(Beginning of GIVEN DATA)

(** ** Examples *)

Module SampleApi.
Import CanonicalInstances Sample.Instances.
Definition writer_claims : Introspection :=
  {| Sample.c_active := true; Sample.c_sub := Some (lit Sample.subject1);
     Sample.c_sid := Some (lit "session-1"); Sample.c_iss := Sample.c_iss Sample.good_claims;
     Sample.c_aud := Sample.c_aud Sample.good_claims; Sample.c_azp := Sample.c_azp Sample.good_claims;
     Sample.c_provider := Sample.c_provider Sample.good_claims;
     Sample.c_rest := Sample.c_rest Sample.good_claims; Sample.c_scope := WRITE_SCOPE;
     Sample.c_exp := Some 4000000000; Sample.c_nbf := Some 1 |}.
(** An authority that grants reading to one token and writing to another. *)
Definition boundary : AuthBoundary :=
  mk_boundary (λ token : str,
    if str_eqb token (lit "a-writer-access-token") then Ok writer_claims
    else Sample.table token) Sample.policy.
Definition json (limit : N) (h : HeaderMap) (b : list N) : result N CreateAlertRule :=
  if limit <? N.of_nat (length b) then Err 413 else
  if decide (b = [1]) then Ok sample_create else Err 400.
Lemma json_f32 limit h b i :
  json limit h b = Ok i → f32_valid (ca_similarity_threshold i) = true.
Proof. unfold json. destruct (_ <? _); [done|]. case_decide; [|done]. by intros [= <-]. Qed.
Module Instances.
#[export] Instance axum : Axum := {|
  json_extract := json; json_extract_f32 := json_f32;
  path_uuid s := ok_or (Canonical.parse s) 400;
  ws_extract m h := match m with GET => Ok tt | _ => Err 405 end;
|}.
#[export] Instance event_json : EventJson := {| event_to_string e := Some (ar_name (ev_alert e)) |}.
End Instances.
Definition serving : Serving := mk_serving Sample.now LinkUp 7000 (uuid_of 9).
Definition later : Serving := mk_serving Sample.now LinkUp 9000 (uuid_of 10).
Definition read_headers : HeaderMap := [lit "Bearer end-user-access-token"].
Definition write_headers : HeaderMap := [lit "Bearer a-writer-access-token"].
Definition get_list : HttpRequest := mk_request GET (lit "/v1/alerts") read_headers [].
Definition post : HttpRequest := mk_request POST (lit "/v1/alerts") write_headers [1].
Definition bad_post : HttpRequest := mk_request POST (lit "/v1/alerts") read_headers [1].
End SampleApi.
Import CanonicalInstances Sample.Instances SampleStorage SampleStorage.Instances
  SampleApi.Instances.
Lemma go_answers s i t response event :
  c_tasks s !! i = Some t → t_point t = AtRespond response event →
  (t_id t, written t response) ∈ c_answered (serv_act (Go i) s).
Proof.
  intros Hi Hp. cbn [serv_act]. rewrite Hi, Hp. apply elem_of_app. right.
  by apply list_elem_of_singleton.
Qed.
Lemma go_moves s i t p store :
  c_tasks s !! i = Some t → took_effect (t_point t) = false →
  task_step (t_serving t) (t_request t) (t_point t) (c_app s) = (p, store) →
  c_tasks (serv_act (Go i) s) !! i = Some (advance (app_auth (c_app s)) t p).
Proof.
  intros Hi Htook Hs. cbn [serv_act]. rewrite Hi.
  destruct (t_point t); [| |done]; rewrite Hs; apply list_lookup_insert_eq;
    by eapply lookup_lt_Some.
Qed.
(** No request waits for another: in any state, a task is answered by at most three steps of its
    own. *)
Theorem requests_can_finish s i t :
  c_tasks s !! i = Some t →
  ∃ n response, (n ≤ 3)%nat ∧
    (t_id t, response) ∈ c_answered (serv_run (replicate n (Go i)) s).
Proof.
  intros Hi.
  assert (∀ q t' op actor, c_tasks q !! i = Some t' → t_point t' = AtStore op actor →
    ∃ response, (t_id t', response) ∈ c_answered (serv_run [Go i; Go i] q)) as Hstore.
  { intros q t' op actor Hq Hp. destruct (task_step (t_serving t') (t_request t') (t_point t')
      (c_app q)) as [p store] eqn:Hs.
    pose proof (go_moves q i t' p store Hq ltac:(by rewrite Hp) Hs) as Hm.
    rewrite Hp in Hs. cbn [task_step] in Hs.
    destruct (store_call _ _ _ _) as [[response event] st]. injection Hs as <- <-.
    exists (written t' response). by apply (go_answers _ i _ response event Hm). }
  destruct (t_point t) as [op|op actor|response event] eqn:Hp.
  - destruct (task_step (t_serving t) (t_request t) (t_point t) (c_app s)) as [p store] eqn:Hs.
    pose proof (go_moves s i t p store Hi ltac:(by rewrite Hp) Hs) as Hm.
    rewrite Hp in Hs. cbn [task_step] in Hs. injection Hs as Hs _. destruct p as [op'|op' actor|response event].
    + by apply authorized_not_waiting in Hs.
    + destruct (Hstore _ _ op' actor Hm eq_refl) as [response Hr]. by exists 3%nat, response.
    + exists 2%nat, (written t response). split; [lia|]. by apply (go_answers _ i _ response event Hm).
  - destruct (Hstore _ _ op actor Hi Hp) as [response Hr]. exists 2%nat, response. split; [lia|done].
  - exists 1%nat, (written t response). split; [lia|]. by apply (go_answers _ i _ response event).
Qed.
End schedules.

(End of GIVEN DATA)

__ACTIVITY__:
Within this data, count the lines that include the string "split" and write the number with nothing else.

__EXERCISE OUTPUT__:
3